As you know it, practice is the best way we can get better, not only in writing and exercising the language but also in anything we do in life. Also, it will help if you try to explore different strokes in writing, different approach, a more creative way to express your ideas and this will broaden your perspectives in writing.
Overall, you have a great deal of management in your writing and I hope that you continue to strive and ail for greater heights of education, should you need some advice and reviewers we are here for you.
Thanks for your suggestion on my essay, I really appreciate it,
So, Here my some corrections:
I am sure that when they receive their punishment they feel
both angry and frustrated and blame society for this.Maybe you should write : I am sure that when they receive their punishment, they feel angry, stressful, and feeling blame to society.

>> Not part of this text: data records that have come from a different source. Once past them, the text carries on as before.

(** When a dataset cannot be read, [fit] raises IOError at once: the
    datasets before it have been read for their traces, nothing else has
    happened. *)
Theorem fit_unreadable_dataset (a : fit_args) (w : world)
    (done : list string) (p : string) (rest : list string) :
  fit_checks a -> dataset_paths a = done ++ p :: rest ->
  Forall (fun q => is_Some (traces_func q)) done -> traces_func p = None ->
  fit R traces_func spikes_func keras_train a w
  = (Raise IOError, with_events w (map Load_traces done ++ [Load_traces p])).
Proof.
  intros Hc Hpaths Hdone Hp. rewrite fit_after_checks by done.
  unfold bind at 1. rewrite Hpaths. by rewrite (load_all_fails _ _ _ _ _ _ Hdone Hp).
Qed.
End FitFailures.

Definition demo_two_spikes (p : string) : option (list (list Q)) :=
  Some [[0; 0; 1; 0; 0]; [1; 0; 0; 0; 0]].

Lemma fit_checks_demo strategy :
  strategy ∈ ["random_split"; "cross_validate"]%string -> fit_checks (demo_fit_args strategy).
Proof.
  intros H. split; [reflexivity|]. split; [exact H|]. split; [reflexivity|]. reflexivity.
Qed.

Lemma fit_unequal_row_counts_witness :
  fit rng_identity demo_fit_traces demo_two_spikes no_keras (demo_fit_args "random_split") world0
  = (Raise AssertionError,
     with_events world0
       [Load_traces "a"; Load_traces "b"; Load_spikes "a"; Load_spikes "b"]%string).
Proof.
  apply (fit_unequal_row_counts rng_identity demo_fit_traces demo_two_spikes no_keras
           (demo_fit_args "random_split") world0
           [[[1; 2; 3; 4; 5]; [6; 7; 8; 9; 10]; [1; 1; 1; 1; 1]];
            [[1; 2; 3; 4; 5]; [6; 7; 8; 9; 10]; [1; 1; 1; 1; 1]]]
           [[[0; 0; 1; 0; 0]; [1; 0; 0; 0; 0]]; [[0; 0; 1; 0; 0]; [1; 0; 0; 0; 0]]]).
  - apply fit_checks_demo. left.
  - reflexivity.
  - reflexivity.
  - discriminate.
Defined.

Definition demo_second_unreadable (p : string) : option (list (list Q)) :=
  if decide (p = "b"%string) then None else demo_fit_traces p.

Lemma fit_unreadable_dataset_witness :
  fit rng_identity demo_second_unreadable demo_fit_spikes no_keras
      (demo_fit_args "cross_validate") world0
  = (Raise IOError, with_events world0 [Load_traces "a"; Load_traces "b"]%string).
Proof.
  apply (fit_unreadable_dataset rng_identity demo_second_unreadable demo_fit_spikes no_keras
           (demo_fit_args "cross_validate") world0 ["a"%string] "b"%string []).
  - apply fit_checks_demo. right. left.
  - reflexivity.
  - constructor; [by eexists|constructor].
  - reflexivity.
Defined.

(** ** What a returning [fit] trained on *)

Definition trained_on (ev : event) : option (list nat * list nat) :=
  match ev with Train idxs_trn idxs_val _ _ _ _ => Some (idxs_trn, idxs_val) | _ => None end.

Definition summary_of (ev : event) : option bool :=
  match ev with Build_model _ _ summary => Some summary | _ => None end.

Definition steps_trained (ev : event) : option (nat * nat) :=
  match ev with Train _ _ _ _ steps epochs => Some (steps, epochs) | _ => None end.

Lemma load_all_inv (f : string -> option (list (list Q))) (ev : string -> event)
    (paths : list string) (w w' : world) (rows : list (list Q)) :
  load_all f ev paths w = (Ok rows, w') ->
  exists per_path, mapM f paths = Some per_path /\ rows = concat per_path
                   /\ w' = with_events w (map ev paths).
Proof.
  intros H. destruct (load_all_Ok _ _ _ _ _ _ H) as (_ & _ & pp & Hpp & ->).
  exists pp. split; [done|]. split; [done|].
  rewrite (load_all_returns _ _ _ _ w Hpp) in H. by injection H as <-.
Qed.

Lemma on_store_inv {A} (f : gmap nat pyobj -> option (A * gmap nat pyobj)) (w w' : world) (a : A) :
  on_store f w = (Ok a, w') ->
  w_calls w' = w_calls w /\ w_events w' = w_events w.
Proof.
  unfold on_store. destruct (f (w_store w)) as [[a' σ]|]; [|discriminate].
  by intros [= _ <-].
Qed.

Section FitTrail.
Variable R : rng.
Variable traces_func spikes_func : string -> option (list (list Q)).
Variable keras_train :
  list (list Q) * list (list Q) -> list (list Q) * list (list Q) -> nat -> nat ->
  metrics * metrics * string * nat.

Lemma fit_Ok_checks (a : fit_args) (w w' : world) (u : unit) :
  fit R traces_func spikes_func keras_train a w = (Ok u, w') -> fit_checks a.
Proof.
  unfold fit. intros H.
  apply bind_Ok in H as (u1 & w1 & Ha & H). apply py_assert_Ok in Ha as [H1 ->].
  apply bind_Ok in H as (u2 & w1 & Ha & H). apply py_assert_Ok in Ha as [H2 ->].
  apply bind_Ok in H as (u3 & w1 & Ha & H). apply py_assert_Ok in Ha as [H3 ->].
  apply bind_Ok in H as (u4 & w1 & Ha & H). apply py_assert_Ok in Ha as [H4 ->].
  apply bool_decide_eq_true in H1, H2, H3. by repeat split.
Qed.
(** A quote without a body is a logged 500. *)
Lemma missing_body_is_a_500_witness :
  run (handler Demo.number_text Demo.text_number index_js PostQuote Samples.no_body)
      [] Demo.shop
  = (inr (json 500 (error_body "Failed to calculate quote")), Demo.shop,
     [EvLog "Error calculating quote:" TypeError]).
Proof.
  refine (missing_body_is_a_500 Demo.number_text Demo.text_number index_js PostQuote
            Samples.no_body [] Demo.shop eq_refl _).
  left. reflexivity.
Defined.

(** An array as body has none of the fields. *)
Lemma fieldless_body_is_a_400_witness :
  run (post_products index_js Samples.array_body) [] Demo.shop
    = (inr (json 400 (error_body "SKU, nombre y precio son requeridos.")), Demo.shop, [])
  ∧ run (put_product index_js Samples.array_body) [] Demo.shop
    = (inr (json 400 (error_body "Nombre y precio son requeridos")), Demo.shop, [])
  ∧ run (post_terms index_js Samples.array_body) [] Demo.shop
    = (inr (json 400 (error_body "Weeks, normal_rate, and punctual_rate are required")),
       Demo.shop, []).
Proof.
  refine (fieldless_body_is_a_400 index_js Samples.array_body [] Demo.shop _).
  intros k. reflexivity.
Defined.

(** Fetching the phone during an outage is a 500 and changes nothing. *)
Lemma store_failure_is_a_500_witness :
  store_after (run (handler Demo.number_text Demo.text_number index_js GetProductBySku
                      Samples.about_phone) [Some Demo.timeout] Demo.shop)
  = Demo.shop.
Proof.
  refine (proj1 (store_failure_is_a_500 Demo.number_text Demo.text_number index_js
                   GetProductBySku Samples.about_phone [Some Demo.timeout] Demo.shop
                   Demo.timeout eq_refl _)).
  intros _. discriminate.
Defined.

(** A price stored as text is glued, not added. *)
Lemma quote_concatenates_a_text_price_witness :
  answer (run (post_quote Demo.number_text Demo.text_number index_js Demo.quote_phone_4)
              [] Samples.text_shop)
  = inr (json 200 (JObject
      {[ "normalPayment" :=
           JNumber (Demo.text_number
                      (Demo.number_text (Demo.text_number "1000" * 0.1)%float ++ "1000") / 4)%float;
         "punctualPayment" :=
           JNumber (Demo.text_number
                      (Demo.number_text (Demo.text_number "1000" * 0.05)%float ++ "1000") / 4)%float ]})).
Proof.
  refine (quote_concatenates_a_text_price Demo.number_text Demo.text_number index_js
            Demo.quote_phone_4 [] Samples.text_shop (JString "A1") 4
            Samples.text_phone Demo.four_weeks "1000" 0.1 0.05 _ _ _ _ _ _ _ _).
  - constructor.
  - reflexivity.
  - reflexivity.
  - vm_compute. reflexivity.
  - vm_compute. reflexivity.
  - reflexivity.
  - reflexivity.
  - reflexivity.
Defined.

(** The sample quote is a 200 because both rows are found. *)
Lemma quote_is_200_exactly_when_both_rows_are_found_witness :
  status_of (run (post_quote Demo.number_text Demo.text_number index_js Demo.quote_phone_4)
                 [] Demo.shop) = Some 200%Z.
Proof.
  refine (proj2 (proj1 (quote_is_200_exactly_when_both_rows_are_found
                          Demo.number_text Demo.text_number index_js Demo.quote_phone_4
                          [] Demo.shop (JString "A1") (JNumber 4) _ eq_refl eq_refl)) _).
  - constructor.
  - split; [exists Demo.phone | exists Demo.four_weeks]; vm_compute; reflexivity.
Defined.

- If they go to jail they also encounter other criminals with which they then will develop friendships. If they are in the/a jail, they are possibly to make friend with other criminals.
- What can be done to cope with this issue?I am pretty sure that society plays a key role in the solution of this problem. You can say : A term solution to this predicament is rely on society.
- And by society I mean every single one of us.We should neither degrade,belittle or despise them nor bear or show condescension for them.Individuals should be more concern about being respect each other.
I hope those will be a useful correction for you.